Cerca de quince minutos después de que bajamos todos los habitantes, salió al patio el Comandante Armas acompañado de un sacerdote. Yo, de cierta manera quería estar alejado de la ceremonia, por lo que me quedé de pie, hasta atrás, junto con algunos otros compañeros, entre los que estaba Jesús Apodaca. La misa duró cerca de cuarenta minutos, el sermón de cierto modo era predecible. Hablaba de tener que arrepentirnos por los pecados cometidos y los delitos hechos. De cierto modo, en mi conciencia me sentía libre. Sabía que lo que había hecho fue un error, que nunca lo hice con el afán de hacer daño. En ese momento se me resbalaban todas las directas que del sacerdote salían. Sin embargo, justo al momento de pedir la paz para nuestros semejantes, cambió a lo tradicional. Mientras pensaba dentro de mí que podía darme la ‘paz del Señor’ con algunos delincuentes, el sacerdote dijo: “Esta vez no vamos a darle la paz a nuestros semejantes. Ni vamos a pedir al Señor por ellos. Vamos a darle la paz a la persona a la cuál hemos hecho más daño.

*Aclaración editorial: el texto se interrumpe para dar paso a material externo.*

Lemma is_issue_of_unique gen x l r r' : is_issue_of gen x l r -> is_issue_of gen x l r' -> r = r'.
Proof.
  intros (A1 & A2 & A3 & A4 & A5 & A6 & A7 & A8 & A9 & A10 & A11) (B1 & B2 & B3 & B4 & B5 & B6 & B7 & B8 & B9 & B10 & B11).
  apply IssueCols_ext; [congruence|by eapply greatest_unique|by eapply least_unique|congruence|by eapply greatest_unique].
Qed.

Lemma represents_issue e log d id row : represents e log ->
  issues (grouped (conn e)) !! (d, id) = Some row <->
  d = dep /\ exists gen x l, members (group gen) id (passed e log gen) = x :: l /\ is_issue_of gen x l row.
Proof.
  intros Hr. split.
  - intros (-> & p & Hp & ->)%(rep_issue_inv e log Hr). split; [done|]. cbn [n_generation new_issue] in *.
    destruct (members _ _ _) as [|x l] eqn:E; [done|]. exists (n_generation row), x, l. by split; [|apply summary_is_issue].
  - intros (-> & gen & x & l & Hm & Hi).
    assert (Hs : summary (members (group gen) id (passed e log gen)) = Some (fold_left add l (start x))) by (by rewrite Hm, summary_cons).
    rewrite (rep_issue e log Hr id gen _ Hs). f_equal. eapply is_issue_of_unique; [|exact Hi]. apply summary_is_issue. by rewrite summary_cons.
Qed.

A esa persona que nació buena, pero que a lo largo de la vida y las circunstancias hemos atentado y atacado de forma indiscriminada. A esa persona que debería ser la más importante para nosotros. Vamos a darle y estar en paz con nosotros mismos. Dense ustedes mismos un abrazo de paz.” En ese momento observé como la mayoría se abrazaba a sí mismo. Me sentí incómodo de no hacerlo, por lo que cerré los ojos y me abracé. Nunca antes había sentido algo similar. Sentí dentro de mí un sentimiento que me calaba hasta los huesos. Me pedí perdón como si fuera hacia otra persona. Y me perdoné. Mis ojos se llenaron de lágrimas, a pesar de que seguían cerrados. Al abrirlos, noté que la mayoría de los que estábamos se encontraban en forma similar. Con la mirada noté que incluso Jesús Apodaca y el mismo Comandante Armas estaban consternados. Hasta el frente, las mujeres lloraban sin ocultar sus sentimientos. El sacerdote nos veía conmovido. Al terminar la misa, una gran cantidad de arraigados se acercó al sacerdote y a la imagen de San Judas. Sinceramente fue algo que no me esperaba.

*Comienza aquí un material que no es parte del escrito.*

(* ===== verification/AlertTickFacts.v ===== *)
(** * The alert scheduler serves every rule

    What a pass of [AlertTick] does: no monitor runs twice at a time or beyond the permits,
    the pass goes round the monitors in the order of their identifiers from where the last
    one stopped, and so every monitor is reached within as many passes as there are
    monitors. *)

From Stdlib Require Import Sorting.Sorted.
From S2P Require Import Prelude Order Bytes Text Alert Schedule Occurrence AlertTemplate AlertRecords AlertStore AlertsDb AlertTick.

(** ** Increasing lists *)

Abbreviation increasing := (StronglySorted Z.lt).

Lemma increasing_ext l k : increasing l -> increasing k -> (forall i, In i l <-> In i k) -> l = k.
Proof.
  intros Hl. revert k. induction Hl as [|x l Hl IH Hx]; intros k Hk Heq.
  - destruct k as [|y k]; [done|]. destruct (proj2 (Heq y) (or_introl eq_refl)).
  - destruct Hk as [|y k Hk Hy]; [destruct (proj1 (Heq x) (or_introl eq_refl))|]. rewrite List.Forall_forall in Hx, Hy.
    assert (x = y) as ->.
    { destruct (proj1 (Heq x) (or_introl eq_refl)) as [->|Hin]; [done|]. destruct (proj2 (Heq y) (or_introl eq_refl)) as [->|Hin']; [done|].
      specialize (Hx _ Hin'). specialize (Hy _ Hin). lia. }
    f_equal. apply IH; [done|]. intros i. specialize (Heq i). cbn in Heq. split; intros Hi.
    + destruct (proj1 Heq (or_intror Hi)) as [->|?]; [|done]. specialize (Hx _ Hi). lia.
    + destruct (proj2 Heq (or_intror Hi)) as [->|?]; [|done]. specialize (Hy _ Hi). lia.
Qed.

Lemma increasing_filter p l : increasing l -> increasing (List.filter p l).
Proof.
  induction 1 as [|x l Hl IH Hx]; cbn [List.filter]; [constructor|]. destruct (p x); [|done]. constructor; [done|].
  rewrite List.Forall_forall in *. intros y [Hy _]%filter_In. auto.
Qed.

Lemma increasing_app l k : increasing (l ++ k) <-> increasing l /\ increasing k /\ forall i j, In i l -> In j k -> i < j.
Proof.
  induction l as [|x l IH]; cbn [app].
  - split; [intros; split_and!; [constructor|done|done]|by intros (_ & ? & _)].
  - split.
    + inversion_clear 1 as [|? ? Hs Hx]. apply IH in Hs as (H1 & H2 & H3). rewrite List.Forall_forall in Hx. split_and!; [|done|].
      * constructor; [done|]. apply List.Forall_forall. intros y Hy. apply Hx, in_or_app. by left.
      * intros i j [->|Hi] Hj; [apply Hx, in_or_app; by right|auto].
    + intros (Hl & Hk & Hij). inversion_clear Hl as [|? ? Hs Hx]. constructor; [apply IH; split_and!; [done|done|]; intros; apply Hij; [by right|done]|].
      apply List.Forall_forall. intros y [Hy|Hy]%in_app_or; [by rewrite List.Forall_forall in Hx; apply Hx|]. apply Hij; [by left|done].
Qed.

Lemma increasing_nodup l : increasing l -> NoDup l.
Proof.
  induction 1 as [|x l Hl IH Hx]; constructor; [|done]. intros Hin%list_elem_of_In. rewrite List.Forall_forall in Hx. specialize (Hx _ Hin). lia.
Qed.

(** ** Pages of the schedule *)

Definition beyond (after : option Z) (i : Z) : bool := match after with None => true | Some a => a <? i end.

Definition live_ids (db : AlertsDb) : list Z :=
  map fst (sort_by_key fst (List.filter (fun e => negb (mr_deleted e.2)) (map_to_list (monitors (conn db))))).

Lemma sorted_keys (p : Z * MonitorRow -> bool) (m : gmap Z MonitorRow) : increasing (map fst (sort_by_key fst (List.filter p (map_to_list m)))).
Proof.
  set (l := List.filter p (map_to_list m)). assert (NoDup (map fst (sort_by_key fst l))) as Hn.
  { assert (map fst (sort_by_key fst l) ≡ₚ map fst l) as -> by apply Permutation_map, sort_by_key_perm. unfold l.
    generalize (NoDup_fst_map_to_list m). generalize (map_to_list m). clear l. induction l as [|x l IH]; [done|]. cbn. rewrite NoDup_cons. intros [Hx Hl].
    destruct (p x); [|by apply IH]. cbn. apply NoDup_cons. split; [|by apply IH]. intros (y & Hy & Hin%list_elem_of_In)%list_elem_of_fmap.
    apply filter_In in Hin as [Hin _]. apply Hx. rewrite Hy. apply list_elem_of_fmap. exists y. split; [done|]. by apply list_elem_of_In. }
  pose proof (sort_by_key_sorted fst l) as Hs. revert Hn Hs. generalize (sort_by_key fst l). clear l. intros l Hn Hs.
  induction Hs as [|x l Hs IH Hx]; cbn [map] in *; [constructor|]. apply NoDup_cons in Hn as [Hn1 Hn2]. constructor; [by apply IH|].
  apply List.Forall_forall. intros i Hi. assert (x.1 <> i) by (intros E; apply Hn1, list_elem_of_In; by rewrite E).
  apply in_map_iff in Hi as (y & <- & Hy). rewrite List.Forall_forall in Hx. specialize (Hx _ Hy). unfold cmp_leb in Hx. cbn in Hx.
  destruct (Z.compare_spec x.1 y.1); [done|done|done].
Qed.

Lemma live_ids_increasing db : increasing (live_ids db).
Proof. apply sorted_keys. Qed.

Lemma page_ids after limit (db : AlertsDb) :
  map fst (page mr_deleted after limit (monitors (conn db))) = take (Z.to_nat limit) (List.filter (beyond after) (live_ids db)).
Proof.
  unfold page. rewrite <- firstn_map. f_equal. apply increasing_ext; [apply sorted_keys|apply increasing_filter, live_ids_increasing|].
  intros i. unfold live_ids. rewrite filter_In, !in_map_iff. setoid_rewrite sort_by_key_In. setoid_rewrite filter_In. unfold beyond. split.
  - intros ([j r] & <- & Hin & [H1 H2]%andb_true_iff). split; [|done]. by exists (j, r).
  - intros [([j r] & <- & Hin & H1) H2]. exists (j, r). split_and!; [done|done|]. cbn in *. by rewrite H1, H2.
Qed.

Lemma collect_ids t l es : collect (schedule_entry t) l = Ok es -> map se_monitor_id es = map fst l.
Proof.
  revert es. induction l as [|x l IH]; intros es; cbn [collect]; [by intros [= <-]|].
  intros (y & Hy & H)%bind_ok. apply bind_ok in H as (ys & Hys & [= <-]). cbn [map]. rewrite (IH _ Hys). f_equal.
  unfold schedule_entry in Hy. apply bind_ok in Hy as (s & _ & [= <-]). done.
Qed.

Lemma list_schedule_ids after db es :
  list_schedule after SCHEDULE_PAGE db = Ok es -> map se_monitor_id es = take (Z.to_nat SCHEDULE_PAGE) (List.filter (beyond after) (live_ids db)).
Proof. unfold list_schedule. change (clamp SCHEDULE_PAGE 1 10000) with SCHEDULE_PAGE. intros H%collect_ids. by rewrite H, page_ids. Qed.

(** ** The circle of monitors *)

(** The monitors in the order of a pass that resumes after [from]. *)
Definition circle (from : option Z) (ids : list Z) : list Z :=
  match from with
  | None => ids
  | Some stop => List.filter (fun i => stop <? i) ids ++ List.filter (fun i => negb (stop <? i)) ids
  end.

Lemma filter_all (p : Z -> bool) l : (forall i, In i l -> p i = true) -> List.filter p l = l.
Proof. induction l as [|x l IH]; intros H; [done|]. cbn. rewrite (H x) by (by left). f_equal. apply IH. intros i Hi. apply H. by right. Qed.

Lemma filter_none (p : Z -> bool) l : (forall i, In i l -> p i = false) -> List.filter p l = [].
Proof. induction l as [|x l IH]; intros H; [done|]. cbn. rewrite (H x) by (by left). apply IH. intros i Hi. apply H. by right. Qed.
(** C37. [release] relinquishes twice, and the second time removes a key that a
    caller between the two acquired: two guards of the same key then both pass. *)
Theorem local_release_frees_successor :
  exists es s, lrun local_new es = Some s
    /\ local_check s 2 = true /\ local_check s 3 = true
    /\ (g_key <$> guards s !! 2%nat) = (g_key <$> guards s !! 3%nat).
Proof.
  exists [LAcquire 1 "k"; LRelinquish 1; LAcquire 2 "k"; LRelinquish 1; LAcquire 3 "k"].
  eexists. split; [vm_compute; reflexivity|]. vm_compute. done.
Qed.
Lemma insert_block_bucket now c m : cat_bucket (insert_block civil today now c m).1 = cat_bucket c.
Proof.
  unfold insert_block, apply_lineage_in.
  set (p := match blocks c !! uuid m with Some _ => _ | None => _ end).
  assert (Hp : cat_bucket p.1 = cat_bucket c) by (subst p; by case_match).
  destruct p as [c1 b]; simpl in *.
  destruct (apply_lineage_other now m (format_date civil today (ts_min_unix_nano m)) (compacted_from m)
    (match wal_seg_max m, wal_shard m with
     | Some seg, Some shard => advance_watermark_in c1 (writer_id m) (signal m) shard seg
     | _, _ => c1 end)) as (_ & _ & -> & _).
  destruct (wal_seg_max m), (wal_shard m); rewrite ?Hp; try done.
  destruct (advance_watermark_other c1 (writer_id m) (signal m) z0 z) as (_ & _ & _ & -> & _). done.
Qed.

Lemma has_live_descendant_spec c u :
  has_live_descendant c u = true <-> exists d, edge c u d /\ live c d.
Proof.
  unfold has_live_descendant. rewrite existsb_exists. split.
  - intros ([[a d] lr] & Hin & Hb); simpl in Hb. apply andb_true_iff in Hb as [->%Z.eqb_eq Hl].
    exists d. apply list_elem_of_In, elem_of_map_to_list in Hin. split; [by exists lr|done].
  - intros (d & [lr Hlr] & Hl). exists ((u, d), lr). split.
    + by apply list_elem_of_In, elem_of_map_to_list.
    + simpl. rewrite Z.eqb_refl. exact Hl.
Qed.

Lemma new_row_live c m : is_live (new_row c m) = negb (has_live_descendant c (uuid m)).
Proof. done. Qed.
End InsertFacts.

Más tarde, después de haber bajado a Jesús Apodaca al primer piso, se fué al Reclusorio Oriente junto a sus cómplices y sin la oportunidad de despedirse de nosotros. Pensé que al Comandante Armas no le agradaban la manera en que los habitantes del segundo piso coreaban al despedir a los que se iban a algún reclusorio. Esa noche regresaron a la dos cero siete a Julio César Abasolo. Era él, ahora el más antiguo de la habitación. Y con él también llegó alguien a quien no esperábamos: Darwin, el tipo que en la ceremonia iba vestido de blanco. Darwin venía de Nicaragua, y nunca supimos el motivo de su estancia en la Casa del Arraigo. Sólo sabíamos que lo habían detenido en Tamaulipas y que llevaba con éste dos arraigos, uno de cuarenta y cinco días, y uno más de sesenta. Con él llegaron los problemas a la otrora habitación de la “buena vibra” como la llamaba "El Delicioso". Marcelo González constantemente tiraba indirecta a los mexicanos, cosa que festejaba Darwin y que molestaba tanto a Julio César como a Marcos y a mí, sin embargo nunca dijímos nada, ya que sabíamos y nos imaginábamos que era contraproducente meternos con ellos. Por su parte, Fernando sólo decía tonterías, desesperaba a más de uno cuando al hablar sacaba temas que no venían al caso, inclusive alguna vez el mismo colombiano lo cayó diciéndole ‘tarado’, pero afortunadamente no pasó a mayores. Darwin por su parte, solía desobedecer no sólo a los agentes, sino a nosotros mismos y se mostraba agresivo con todos; incluso veía la televisión a altas horas de la noche y con el volumen bastante alto, sin embargo nadie de nosotros nos atrevíamos a poner un alto a esa situación. También se llegaron a perder varias cosas, entre ellas dinero, lo que dedujimos que era el mismo nicaragüense el culpable de éstos actos. Todo esto caló de una forma en la que Julio, armado de valor, pidió el cambio del nicaragüense, y al entrar los guardias a ver lo que sucedía, nos pidieron nuestra opinión, a lo que unánimemente concordamos y Darwin fue cambiado no sólo de habitación, sino de piso. Desde ese entonces, cada que salíamos a visita o al patio, él, desde su ventana en el primer piso, nos mentaba la madre y hasta nos amenazaba de muerte.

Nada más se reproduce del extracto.